Stéphanie Crohin sentoStéphanie Crohin sento
Écrit par Steen
Publié le 26 février 2021, mis à jour le 28 février 2021

Rencontre avec Stéphanie Crohin, Française expatriée au Japon, autrice, photographe et ambassadrice des sento.

Amoureuse du bain japonais Stéphanie Crohin ? Entre publication de livres et voyages à travers le monde pour promouvoir ses bienfaits, la Française fait désormais autorité sur le sujet. Merci à elle d’avoir répondu à nos questions malgré un emploi du temps bien chargé.

D’où vous vient cet amour du sento ?

C’est à l’occasion d’un échange universitaire en 2008 qu’une amie m’a invitée à découvrir le sento. Toutes les barrières tombent très vite, même pour les plus pudiques. Les sento sont des endroits très bienveillants où le corps n'est pas sexualisé et, après cinq minutes on ne pense plus à sa nudité. Dès la première visite, je suis tombée sous le charme : les rituels de bains ont un côté très relaxant. Aller au sento c’est s’offrir un vrai moment pour soi. 
À l’époque, même sans parler japonais, je me suis rendu compte de l’aspect « petite communauté » des bains de quartier. On se salue, on discute... c’est un lieu où les gens sont chaleureux et détendus. On vient là pour oublier ses soucis quotidiens, c’est très apaisant. L’aspect culturel me plait également beaucoup. En effet, l’art est très présent dans les sento, que cela soit sous forme de mosaïques, de peintures sur les murs ou bien dans l’architecture même du bâtiment.  
Quand je reviens au Japon quelques années plus tard, je travaille en entreprise. À cette époque, c’est ce moment de détente au sento qui me permet de tenir le coup face à un quotidien pas toujours facile. 

stéphanie cronin

La culture des sento ne disparaitra pas, car beaucoup de gens en ont besoin


En quoi consiste votre travail de promotion du sento ?
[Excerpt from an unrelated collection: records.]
(** *** [GatewayRuntime] *)

Record GatewayRuntime : Type := { server : Server; http_service : ProxyListeners; gateway_state : GatewayState; config_graph : ConfigurationGraph }.

Definition optional (s : option ServiceEntry) (server : Server) : Server := match s with Some s => add_service s server | None => server end.

(** The process-wide flag is set even when the rest of the build fails. *)
Definition GatewayRuntime_build (signal : ProxyResult unit) (now : Instant) (config : Config) (installed : bool) (n : nat)
    : Result GatewayRuntime (Stop StartError) * bool :=
  let '(logger, installed) := init_logger config installed in
  (let? state := GatewayState_build config in
   let? (etcd_sync, graph, state) := init_config_source signal now config state n in
   let server := {| registered := []; sentry_dsn := None |} in
   let server := optional (LogService <$> logger) server in
   let server := optional (EtcdSyncService <$> etcd_sync) server in
   let server := add_service HealthCheckService server in
   let server := add_service GraphShutdownService server in
   let? (server, store) := map_err Raise (add_optional_services (pingsix config) server (state_runtime state)) in
   let? http_service := map_err Raise (build_proxy_service (pingsix config)) in
   Ok {| server := server; http_service := http_service; config_graph := graph;
         gateway_state := {| state_runtime := store; state_defaults := state_defaults state; state_keyring := state_keyring state; cache_memory := cache_memory state |} |},
   installed).

(** [run]: what is served once the server is bootstrapped. *)
Definition run_services (self : GatewayRuntime) : list ServiceEntry := (registered (server self) ++ [ProxyListenersService (http_service self)])%list.

(** *** What is started *)

Lemma build_ok signal now config installed n gw installed' : GatewayRuntime_build signal now config installed n = (Ok gw, installed') ->
  exists state sync state' store, GatewayState_build config = Ok state /\
    init_config_source signal now config state n = Ok (sync, config_graph gw, state') /\
    add_optional_services (pingsix config)
      (add_service GraphShutdownService (add_service HealthCheckService (optional (EtcdSyncService <$> sync) (optional (LogService <$> (init_logger config installed).1)
        {| registered := []; sentry_dsn := None |})))) (state_runtime state') = Ok (server gw, store) /\
    build_proxy_service (pingsix config) = Ok (http_service gw) /\ state_runtime (gateway_state gw) = store /\ state_keyring (gateway_state gw) = state_keyring state'.
Proof.
  unfold GatewayRuntime_build. destruct (init_logger config installed) as [logger inst]. intros [= Hb _]. apply and_then_ok in Hb as (state & Hs & Hb).
  apply and_then_ok in Hb as ([[sync graph] state'] & Hc & Hb). apply and_then_ok in Hb as ([srv store] & Ho & Hb). apply and_then_ok in Hb as (ls & Hl & [= <-]).
  exists state, sync, state', store. split; [done|]. split; [done|]. cbn [server http_service gateway_state state_runtime state_keyring fst].
  destruct (add_optional_services _ _ _) as [x|]; [|done]. destruct (build_proxy_service _) as [y|]; [|done]. cbn in Ho, Hl. by simplify_eq.
Qed.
En 2015 j’ai été nommée « ambassadrice des sento ». C’est un titre que l’on m’a offert pour me remercier de mon travail de promotion des sento et de leur culture. En effet j’essaye de les faire connaitre à l’intérieur comme à l’extérieur du Japon. C’est un titre honorifique et je ne suis pas payée pour ce travail.
En 2016, lorsque j'ai quitté mon entreprise pour me consacrer à l’univers du bain japonais et à sa reconnaissance, je me suis aussitôt dédiée à l’écriture d’un livre sur l’art des sento ("sento ha chiisana bijjutssukan") publié en 2017. Par la suite j’ai également écrit "Tokyo sento meguri", publié en 2018 et "Sento : l'art des bains japonais" en 2020, mon premier livre en français. 
Plus qu’ambassadrice, je me présente souvent comme une « sento journaliste ». Mes initiatives ont été très médiatisées et je suis régulièrement amenée à faire des conférences en université ou dans des entreprises. J’essaye de redonner un maximum de visibilité à des sento parfois oubliés ou peu connus. Les informations en anglais ou en français à ce sujet étaient quasi inexistantes auparavant. Encore aujourd’hui certains sento sont très mal présentés (même en japonais), surtout les bains en région !
Depuis 2014 je suis également membre des comités des bains de la mairie de Tokyo. Notre travail est de réévaluer chaque année le prix des sento en fonction de nombreux critères.
 


Quels sont les enjeux pour les sento en 2021 ? Ne sont-ils pas menacés
de disparition ?

La culture des sento en elle-même était en déclin depuis longtemps. Il y a 40 ou 50 ans, 2700 sento existaient à Tokyo, aujourd'hui il y en reste environ 500. C’est un déchirement de voir tous ces sento fermer leurs portes. Chacun d'eux possède une histoire riche, liée à celle de la famille qui le dirige.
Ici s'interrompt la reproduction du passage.